▸ Work order
Print, exactly as written, every line from the first line of the records below through the line containing "[verify_gateway_request] and [verify_gateway_response]", and nothing further.

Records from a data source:
☆ ☆ ☆ ☆ ☆

(* ===== verification/Signed.v ===== *)
(** * Signed statements between peers

    The checks [verify_request], [verify_receipt] ([oag-api/src/transfer.rs]),
    [verify_gateway_request] and [verify_gateway_response]
    ([oag-api/src/gateway.rs]) share: the peer id is the hash of the key, and
    the key signed the canonical bytes under the statement's prefix. *)

From S2P Require Import Prelude Core Envelope Presence.

Section signed.
Context `{P : Platform}.

(** [decode_32], [decode_64]. *)
Definition decode_32 (s : string) : option (bytes 32) := decode_hex 32 s.
Definition decode_64 (s : string) : option (bytes 64) := decode_hex 64 s.

(** What the four functions reject with. *)
Record reject (E : Type) := Reject {
  on_peer_id : PeerIdParseError → E; on_public_key : E; on_mismatch : E;
  on_signature_encoding : E; on_signature : E }.
Arguments on_peer_id {E}.
Arguments on_public_key {E}.
Arguments on_mismatch {E}.
Arguments on_signature_encoding {E}.
Arguments on_signature {E}.

Definition check_signer {E} (rej : reject E) (peer_id public_key : string) :
    result E (hash32 * VerifyingKey) :=
  id ← map_err (on_peer_id rej) (PeerId_from_str peer_id);
  pk_bytes ← ok_or (decode_32 public_key) (on_public_key rej);
  key ← map_err (λ _, on_public_key rej) (vk_from_bytes pk_bytes);
  if negb (bool_decide (id = PeerId_from_public_key key)) then Err (on_mismatch rej)
  else Ok (id, key).

Definition check_signature {E} (rej : reject E) (key : VerifyingKey) (domain canonical signature : string) :
    result E () :=
  sig ← ok_or (decode_64 signature) (on_signature_encoding rej);
  map_err (λ _, on_signature rej) (verify_with_domain key domain canonical sig).

(** [sign_with_domain] and [hex::encode]. *)
Definition sign_hex (identity : SigningKey) (domain canonical : string) : string :=
  hex_encode (raw (sign_with_domain identity domain canonical)).
Definition public_key_hex (identity : SigningKey) : string :=
  hex_encode (raw (vk_bytes (verifying_key identity))).
Definition peer_id_string (identity : SigningKey) : string :=
  PeerId_to_string (identity_peer_id identity).

(** Accepted: the statement speaks for the peer it names. *)
Lemma checks_vouched {E} (rej : reject E) peer_id public_key domain canonical signature id key u :
  check_signer rej peer_id public_key = Ok (id, key) →
  check_signature rej key domain canonical signature = Ok u →
  vouched domain canonical peer_id public_key signature id.
Proof.
  intros H1 H2. unfold check_signer in H1.
  apply result_bind_ok in H1 as (id' & Hid%map_err_ok & H1).
  apply result_bind_ok in H1 as (pk & Hpk%ok_or_ok & H1).
  apply result_bind_ok in H1 as (key' & Hkey%map_err_ok & H1).
  destruct (negb _) eqn:Hn; [done|]. injection H1 as <- <-.
  apply negb_false_iff, bool_decide_eq_true in Hn.
  unfold check_signature in H2. apply result_bind_ok in H2 as (sig & Hsig%ok_or_ok & H2%map_err_ok).
  split; [done|]. exists pk, key', sig. split_and!; [done..|]. destruct u. exact H2.
Qed.

Context `{L : !PlatformLaws P}.

(** What a peer signs passes. *)
Lemma check_signer_own {E} (rej : reject E) sk :
  check_signer rej (peer_id_string sk) (public_key_hex sk) = Ok (identity_peer_id sk, verifying_key sk).
Proof.
  unfold check_signer, peer_id_string, public_key_hex, decode_32.
  rewrite PeerId_from_to_string, decode_hex_encode. cbn [map_err mbind result_bind ok_or].
  rewrite vk_from_to. cbn [map_err mbind result_bind]. by rewrite bool_decide_true.
Qed.
Lemma check_signature_own {E} (rej : reject E) sk domain canonical :
  check_signature rej (verifying_key sk) domain canonical (sign_hex sk domain canonical) = Ok ().
Proof.
  unfold check_signature, sign_hex, decode_64. rewrite decode_hex_encode. cbn [mbind result_bind ok_or].
  unfold verify_with_domain, sign_with_domain. by rewrite verify_sign.
Qed.
End signed.
Arguments on_peer_id {E}.
Arguments on_public_key {E}.
Arguments on_mismatch {E}.
Arguments on_signature_encoding {E}.
Arguments on_signature {E}.
Arguments Reject {E}.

☆ ☆ ☆ ☆ ☆

▸ Solved problem
(* ===== verification/Signed.v ===== *)
(** * Signed statements between peers

    The checks [verify_request], [verify_receipt] ([oag-api/src/transfer.rs]),
    [verify_gateway_request] and [verify_gateway_response]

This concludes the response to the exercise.